> [Exercise requirements]: When a line in the records contains the string "double", copy that line.

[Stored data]
________

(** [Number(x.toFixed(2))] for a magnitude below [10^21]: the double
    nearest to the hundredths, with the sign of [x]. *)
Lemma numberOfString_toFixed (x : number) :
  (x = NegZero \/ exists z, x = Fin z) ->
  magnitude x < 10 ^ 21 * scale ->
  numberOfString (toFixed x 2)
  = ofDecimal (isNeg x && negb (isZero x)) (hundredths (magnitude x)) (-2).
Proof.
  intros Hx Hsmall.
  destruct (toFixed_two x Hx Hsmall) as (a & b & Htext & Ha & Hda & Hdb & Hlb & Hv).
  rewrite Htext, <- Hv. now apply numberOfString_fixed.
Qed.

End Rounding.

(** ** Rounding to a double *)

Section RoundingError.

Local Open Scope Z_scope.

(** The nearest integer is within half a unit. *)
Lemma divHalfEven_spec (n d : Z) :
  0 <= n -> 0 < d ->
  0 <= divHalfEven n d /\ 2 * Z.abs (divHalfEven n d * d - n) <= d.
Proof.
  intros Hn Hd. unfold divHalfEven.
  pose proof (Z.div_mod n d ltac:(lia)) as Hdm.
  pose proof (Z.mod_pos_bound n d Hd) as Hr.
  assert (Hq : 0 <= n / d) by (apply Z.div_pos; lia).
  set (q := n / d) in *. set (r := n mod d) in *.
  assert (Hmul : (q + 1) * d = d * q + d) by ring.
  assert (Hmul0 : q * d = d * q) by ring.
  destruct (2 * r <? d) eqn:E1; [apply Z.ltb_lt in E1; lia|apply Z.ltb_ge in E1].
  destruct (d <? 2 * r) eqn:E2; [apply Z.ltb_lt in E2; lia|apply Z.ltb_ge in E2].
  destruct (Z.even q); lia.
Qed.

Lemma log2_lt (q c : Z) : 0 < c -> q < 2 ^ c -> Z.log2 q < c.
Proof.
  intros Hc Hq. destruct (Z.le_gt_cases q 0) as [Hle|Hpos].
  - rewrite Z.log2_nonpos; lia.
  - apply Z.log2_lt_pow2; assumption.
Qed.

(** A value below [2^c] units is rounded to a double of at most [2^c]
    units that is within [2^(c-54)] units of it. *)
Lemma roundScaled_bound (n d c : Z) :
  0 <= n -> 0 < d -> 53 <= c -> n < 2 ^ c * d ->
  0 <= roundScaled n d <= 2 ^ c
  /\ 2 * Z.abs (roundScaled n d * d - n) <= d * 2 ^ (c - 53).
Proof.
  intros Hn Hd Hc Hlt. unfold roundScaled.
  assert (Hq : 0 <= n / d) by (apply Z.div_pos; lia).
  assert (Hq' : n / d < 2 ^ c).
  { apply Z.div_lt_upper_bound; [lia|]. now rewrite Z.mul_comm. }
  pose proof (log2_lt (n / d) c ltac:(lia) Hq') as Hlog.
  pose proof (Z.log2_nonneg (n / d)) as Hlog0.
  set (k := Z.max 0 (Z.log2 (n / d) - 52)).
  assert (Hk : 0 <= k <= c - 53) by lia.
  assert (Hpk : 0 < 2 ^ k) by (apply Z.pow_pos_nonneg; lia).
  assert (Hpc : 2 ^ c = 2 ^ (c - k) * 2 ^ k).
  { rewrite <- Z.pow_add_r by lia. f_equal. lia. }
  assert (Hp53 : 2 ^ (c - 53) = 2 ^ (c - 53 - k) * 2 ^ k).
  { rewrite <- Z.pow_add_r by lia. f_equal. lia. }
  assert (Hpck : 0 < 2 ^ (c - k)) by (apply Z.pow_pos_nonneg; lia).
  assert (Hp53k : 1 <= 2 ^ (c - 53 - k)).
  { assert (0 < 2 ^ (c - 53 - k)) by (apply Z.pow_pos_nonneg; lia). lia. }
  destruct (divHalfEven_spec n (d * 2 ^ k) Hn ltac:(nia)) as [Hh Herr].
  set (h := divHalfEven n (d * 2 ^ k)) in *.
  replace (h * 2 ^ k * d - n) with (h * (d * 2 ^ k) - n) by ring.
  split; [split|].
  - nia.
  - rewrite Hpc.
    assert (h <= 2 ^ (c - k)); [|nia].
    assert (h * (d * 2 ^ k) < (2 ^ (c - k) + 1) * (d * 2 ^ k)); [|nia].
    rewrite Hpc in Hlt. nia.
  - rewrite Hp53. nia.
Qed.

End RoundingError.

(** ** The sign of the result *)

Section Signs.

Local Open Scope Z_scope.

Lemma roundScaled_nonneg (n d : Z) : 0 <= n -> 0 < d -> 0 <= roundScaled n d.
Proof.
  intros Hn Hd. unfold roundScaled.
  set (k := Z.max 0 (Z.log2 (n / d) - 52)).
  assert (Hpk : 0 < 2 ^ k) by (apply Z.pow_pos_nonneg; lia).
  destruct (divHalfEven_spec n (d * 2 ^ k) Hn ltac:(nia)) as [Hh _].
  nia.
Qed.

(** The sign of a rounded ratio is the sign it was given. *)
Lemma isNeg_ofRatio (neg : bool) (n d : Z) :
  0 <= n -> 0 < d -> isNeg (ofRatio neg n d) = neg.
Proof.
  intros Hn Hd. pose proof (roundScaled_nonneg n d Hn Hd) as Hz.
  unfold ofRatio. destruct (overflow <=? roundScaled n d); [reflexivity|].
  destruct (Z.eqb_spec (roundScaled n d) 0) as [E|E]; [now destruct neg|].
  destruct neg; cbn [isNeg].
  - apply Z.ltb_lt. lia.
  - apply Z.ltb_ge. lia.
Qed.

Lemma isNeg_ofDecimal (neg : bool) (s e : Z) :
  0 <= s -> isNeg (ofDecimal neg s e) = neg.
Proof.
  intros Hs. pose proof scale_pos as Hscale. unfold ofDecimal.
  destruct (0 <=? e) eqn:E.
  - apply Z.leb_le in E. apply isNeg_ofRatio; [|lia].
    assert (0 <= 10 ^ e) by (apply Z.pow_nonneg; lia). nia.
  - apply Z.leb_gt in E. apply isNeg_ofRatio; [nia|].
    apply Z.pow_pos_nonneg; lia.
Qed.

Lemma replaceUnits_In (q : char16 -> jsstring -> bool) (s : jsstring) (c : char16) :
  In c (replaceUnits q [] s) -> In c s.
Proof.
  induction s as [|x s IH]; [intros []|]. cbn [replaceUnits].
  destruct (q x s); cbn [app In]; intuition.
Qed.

________

> [Answer box]:
(** [Number(x.toFixed(2))] for a magnitude below [10^21]: the double
(** ** Rounding to a double *)
(** A value below [2^c] units is rounded to a double of at most [2^c]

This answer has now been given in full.